**Task item**
Some entries follow. Reproduce exactly the lines starting at the one with "Definition file_args (f" and stopping after the one with "Proof. unfold next_column.".

**Records from a data collection**
=== Begin Enclosure ===
(* ===== verification/Columns.v ===== *)
(** internal/server/store/sqlite.go: how rows travel between Go values and columns.

    A row is the list of its columns' values.  [Scan] converts each into the type of its
    destination, as database/sql does, or fails; the arguments of the [INSERT] statements
    are the other direction.  The statements themselves are in Store.v, on Go values: what
    is proved here is that nothing is lost on the way. *)
From S2P Require Import Prelude GoStrings Store.
Local Open Scope Z_scope.
Local Open Scope go_scope.

(** What the driver delivers for INTEGER, TEXT and NULL. *)
Inductive sqlval : Type := SInt (n : Z) | SText (s : string) | SNull.

(** A type that arguments and destinations may have. *)
Class Column (A : Type) := {
  column : A -> sqlval;
  convertAssign : sqlval -> result A
}.

Definition unsupported_null (type : string) : error := Errorf ("converting NULL to " +:+ type +:+ " is unsupported").

#[export] Instance string_column : Column string := {
  column := SText;
  convertAssign v := match v with
                     | SText s => Ok s
                     | SInt n => Ok (FormatInt n)
                     | SNull => Err (unsupported_null "string")
                     end
}.

#[export] Instance int_column : Column Z := {
  column := SInt;
  convertAssign v := match v with
                     | SInt n => Ok n
                     | SText s => match ParseInt s with
                                  | Some n => Ok n
                                  | None => Err (Errorf "converting driver.Value type string to a int64: invalid syntax")
                                  end
                     | SNull => Err (unsupported_null "int64")
                     end
}.

(** A pointer: nil is NULL. *)
#[export] Instance option_column `{!Column A} : Column (option A) := {
  column o := match o with Some a => column a | None => SNull end;
  convertAssign v := match v with
                     | SNull => Ok None
                     | _ => match convertAssign v with Ok a => Ok (Some a) | Err e => Err e end
                     end
}.

(** A conversion gives back what was written. *)
Class ColumnLaws (A : Type) `{!Column A} : Prop := convert_column (a : A) : convertAssign (column a) = Ok a.
#[export] Instance string_laws : ColumnLaws string. Proof. done. Qed.
#[export] Instance int_laws : ColumnLaws Z. Proof. done. Qed.

(** A pointer needs values that are not written as NULL. *)
Lemma option_laws `{!Column A} : ColumnLaws A -> (forall a : A, column a <> SNull) -> ColumnLaws (option A).
Proof.
  intros HA Hn [a|]; [|done]. unfold convertAssign, column, option_column. pose proof (HA a) as E. pose proof (Hn a) as H.
  destruct (column a); by rewrite ?E.
Qed.
#[export] Instance option_string_laws : ColumnLaws (option string). Proof. by apply option_laws. Qed.
#[export] Instance option_int_laws : ColumnLaws (option Z). Proof. by apply option_laws. Qed.

(** ** Scan *)
Notation sqlrow := (list sqlval).

(** One destination after another; [k] has what is left of the row. *)
Definition next_column {A B} `{!Column A} (k : A -> sqlrow -> result B) (r : sqlrow) : result B :=
  match r with
  | [] => Err (Errorf "sql: too few columns")
  | v :: r' => match convertAssign v with Ok a => k a r' | Err e => Err (Wrap "sql: Scan error" e) end
  end.
Definition scanned {B} (b : B) (r : sqlrow) : result B :=
  match r with [] => Ok b | _ => Err (Errorf "sql: too many columns") end.
Notation "'scan' x 'as' A ;; k" := (next_column (A:=A) (fun x => k)) (at level 100, x name, A at level 0, right associativity).

Definition wrap_scan {A} (what : string) (r : result A) : result A :=
  match r with Ok a => Ok a | Err e => Err (Wrap what e) end.

Definition scanClient (row : sqlrow) : result Client :=
  wrap_scan "scan client"
    ((scan id as string;; scan displayName as string;; scan hostname as string;; scan rootPath as string;;
      scan version as string;; scan protoVersion as string;; scan status as string;;
      scan lastSeen as Z;; scan createdAt as Z;; scan updatedAt as Z;; scan etag as Z;;
      scanned (MkClient id displayName hostname rootPath version protoVersion status lastSeen createdAt updatedAt etag)) row).

Definition scanPair (row : sqlrow) : result SyncPair :=
  wrap_scan "scan pair"
    ((scan id as string;; scan name as string;; scan clientA as string;; scan pathA as string;;
      scan clientB as string;; scan pathB as string;; scan direction as string;;
      scan enabled as Z;; scan createdAt as Z;; scan updatedAt as Z;; scan etag as Z;;
      scanned (MkSyncPair id name clientA pathA clientB pathB direction (negb (enabled =? 0)) createdAt updatedAt etag)) row).

Definition scanFileState (row : sqlrow) : result FileState :=
  wrap_scan "scan file state"
    ((scan pairID as string;; scan side as string;; scan relPath as string;; scan sha as (option string);;
      scan size as (option Z);; scan modTime as (option Z);; scan serverModTime as Z;; scan op as string;;
      scan isDir as Z;;
      scanned (MkFileState pairID side relPath sha size modTime serverModTime op (negb (isDir =? 0)))) row).

Definition scanSyncRun (row : sqlrow) : result SyncRun :=
  wrap_scan "scan sync run"
    ((scan id as Z;; scan pairID as string;; scan src as string;; scan dst as string;; scan relPath as string;;
      scan sha as (option string);; scan bytes as Z;; scan status as string;; scan err as (option string);;
      scan startedAt as Z;; scan finishedAt as Z;;
      scanned (MkSyncRun id pairID src dst relPath sha bytes status err startedAt finishedAt)) row).

Definition scanAuditEntry (row : sqlrow) : result AuditEntry :=
  wrap_scan "scan audit entry"
    ((scan ts as Z;; scan kind as string;; scan clientID as (option string);; scan pairID as (option string);;
      scan relPath as (option string);; scan detail as (option string);;
      scanned (MkAuditEntry ts kind clientID pairID relPath detail)) row).

(** What a query's rows are: those that arrive, and the error they break off with. *)
Record sqlrows : Type := MkRows { rs_rows : list sqlrow; rs_Err : option error }.

(** The loop over [rows.Next]. *)
Fixpoint scan_all {A} (scan1 : sqlrow -> result A) (l : list sqlrow) : result (list A) :=
  match l with
  | [] => Ok []
  | r :: l' => match scan1 r with
               | Err e => Err e
               | Ok a => match scan_all scan1 l' with Ok as' => Ok (a :: as') | Err e => Err e end
               end
  end.
Definition scan_rows {A} (what : string) (scan1 : sqlrow -> result A) (rs : sqlrows) : result (list A) :=
  match scan_all scan1 (rs_rows rs) with
  | Err e => Err e
  | Ok l => match rs_Err rs with Some e => Err (Wrap what e) | None => Ok l end
  end.

Definition scanClients : sqlrows -> result (list Client) := scan_rows "iterate clients" scanClient.
Definition scanPairs : sqlrows -> result (list SyncPair) := scan_rows "iterate pairs" scanPair.
Definition scanFileStates : sqlrows -> result (list FileState) := scan_rows "iterate file states" scanFileState.
Definition scanSyncRuns : sqlrows -> result (list SyncRun) := scan_rows "iterate sync runs" scanSyncRun.
Definition scanAuditEntries : sqlrows -> result (list AuditEntry) := scan_rows "iterate audit entries" scanAuditEntry.

(** ** Arguments of the statements that write a row *)
Definition of_bool (b : bool) : Z := if b then 1 else 0.

Definition client_args (c : Client) : sqlrow :=
  [column (c_ID c); column (c_DisplayName c); column (c_Hostname c); column (c_RootPath c); column (c_Version c);
   column (c_ProtoVersion c); column (c_Status c); column (c_LastSeen c); column (c_CreatedAt c);
   column (c_UpdatedAt c); column (c_Etag c)].
Definition pair_args (p : SyncPair) : sqlrow :=
  [column (p_ID p); column (p_Name p); column (p_ClientAID p); column (p_PathA p); column (p_ClientBID p);
   column (p_PathB p); column (p_Direction p); column (of_bool (p_Enabled p)); column (p_CreatedAt p);
   column (p_UpdatedAt p); column (p_Etag p)].
Definition file_args (f : FileState) : sqlrow :=
  [column (fs_PairID f); column (fs_Side f); column (fs_RelPath f); column (fs_SHA256 f); column (fs_Size f);
   column (fs_ModTime f); column (fs_ServerModTime f); column (fs_Op f); column (of_bool (fs_IsDir f))].
(** The id is the database's. *)
Definition run_args (r : SyncRun) : sqlrow :=
  [column (r_PairID r); column (r_SrcClientID r); column (r_DstClientID r); column (r_RelPath r); column (r_SHA256 r);
   column (r_Bytes r); column (r_Status r); column (r_Error r); column (r_StartedAt r); column (r_FinishedAt r)].
Definition audit_args (a : AuditEntry) : sqlrow :=
  [column (a_TS a); column (a_Kind a); column (a_ClientID a); column (a_PairID a); column (a_RelPath a); column (a_Detail a)].

(** ** Round trips *)
Lemma next_column_eq {A B} `{!Column A, !ColumnLaws A} (k : A -> sqlrow -> result B) (a : A) (r : sqlrow) :
  next_column k (column a :: r) = k a r.
Proof. unfold next_column. by rewrite convert_column. Qed.

Lemma of_bool_back b : negb (of_bool b =? 0) = b.
Proof. by destruct b. Qed.

Ltac scan_back := unfold scanClient, scanPair, scanFileState, scanSyncRun, scanAuditEntry;
  rewrite !next_column_eq, ?of_bool_back.

Lemma scanClient_args c : scanClient (client_args c) = Ok c.
Proof. unfold client_args. scan_back. by destruct c. Qed.
Lemma scanPair_args p : scanPair (pair_args p) = Ok p.
Proof. unfold pair_args. scan_back. by destruct p. Qed.
Lemma scanFileState_args f : scanFileState (file_args f) = Ok f.
Proof. unfold file_args. scan_back. by destruct f. Qed.
Lemma scanSyncRun_args r : scanSyncRun (column (r_ID r) :: run_args r) = Ok r.
Proof. unfold run_args. scan_back. by destruct r. Qed.
Lemma scanAuditEntry_args a : scanAuditEntry (audit_args a) = Ok a.
Proof. unfold audit_args. scan_back. by destruct a. Qed.

Lemma scan_rows_args {A} (what : string) (scan1 : sqlrow -> result A) (args : A -> sqlrow) (l : list A) (err : option error) :
  (forall a, scan1 (args a) = Ok a) ->
  scan_rows what scan1 (MkRows (map args l) err) = match err with None => Ok l | Some e => Err (Wrap what e) end.
Proof.
  intros H. unfold scan_rows. cbn. assert (scan_all scan1 (map args l) = Ok l) as ->; [|done].
  induction l as [|a l IH]; [done|]. cbn. by rewrite H, IH.
Qed.

(** C40. What is written to the database is what is read back: for each of the five tables,
    the columns a row is written with are scanned into the row they came from, in order;
    rows that break off with an error give that error and no rows at all. *)
Theorem rows_roundtrip (cs : list Client) (ps : list SyncPair) (fs : list FileState) (rs : list SyncRun)
    (es : list AuditEntry) (err : option error) :
  let read {A} (what : string) (l : list A) := match err with None => Ok l | Some e => Err (Wrap what e) end in
  scanClients (MkRows (map client_args cs) err) = read "iterate clients" cs /\
  scanPairs (MkRows (map pair_args ps) err) = read "iterate pairs" ps /\
  scanFileStates (MkRows (map file_args fs) err) = read "iterate file states" fs /\
  scanSyncRuns (MkRows (map (fun r => column (r_ID r) :: run_args r) rs) err) = read "iterate sync runs" rs /\
  scanAuditEntries (MkRows (map audit_args es) err) = read "iterate audit entries" es.
Proof.
  split; [|split; [|split; [|split]]]; apply scan_rows_args;
    auto using scanClient_args, scanPair_args, scanFileState_args, scanSyncRun_args, scanAuditEntry_args.
Qed.

(** A NULL where the schema does not let one be fails the whole query. *)
Lemma null_id_fails (r : sqlrow) (l : list sqlrow) (err : option error) :
  scanClients (MkRows ((SNull :: r) :: l) err) =
  Err (Wrap "scan client" (Wrap "sql: Scan error" (unsupported_null "string"))).
Proof. done. Qed.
=== End Enclosure ===
**Task response**
Definition file_args (f : FileState) : sqlrow :=
  [column (fs_PairID f); column (fs_Side f); column (fs_RelPath f); column (fs_SHA256 f); column (fs_Size f);
   column (fs_ModTime f); column (fs_ServerModTime f); column (fs_Op f); column (of_bool (fs_IsDir f))].
(** The id is the database's. *)
Definition run_args (r : SyncRun) : sqlrow :=
  [column (r_PairID r); column (r_SrcClientID r); column (r_DstClientID r); column (r_RelPath r); column (r_SHA256 r);
   column (r_Bytes r); column (r_Status r); column (r_Error r); column (r_StartedAt r); column (r_FinishedAt r)].
Definition audit_args (a : AuditEntry) : sqlrow :=
  [column (a_TS a); column (a_Kind a); column (a_ClientID a); column (a_PairID a); column (a_RelPath a); column (a_Detail a)].

(** ** Round trips *)
Lemma next_column_eq {A B} `{!Column A, !ColumnLaws A} (k : A -> sqlrow -> result B) (a : A) (r : sqlrow) :
  next_column k (column a :: r) = k a r.
Proof. unfold next_column. by rewrite convert_column. Qed.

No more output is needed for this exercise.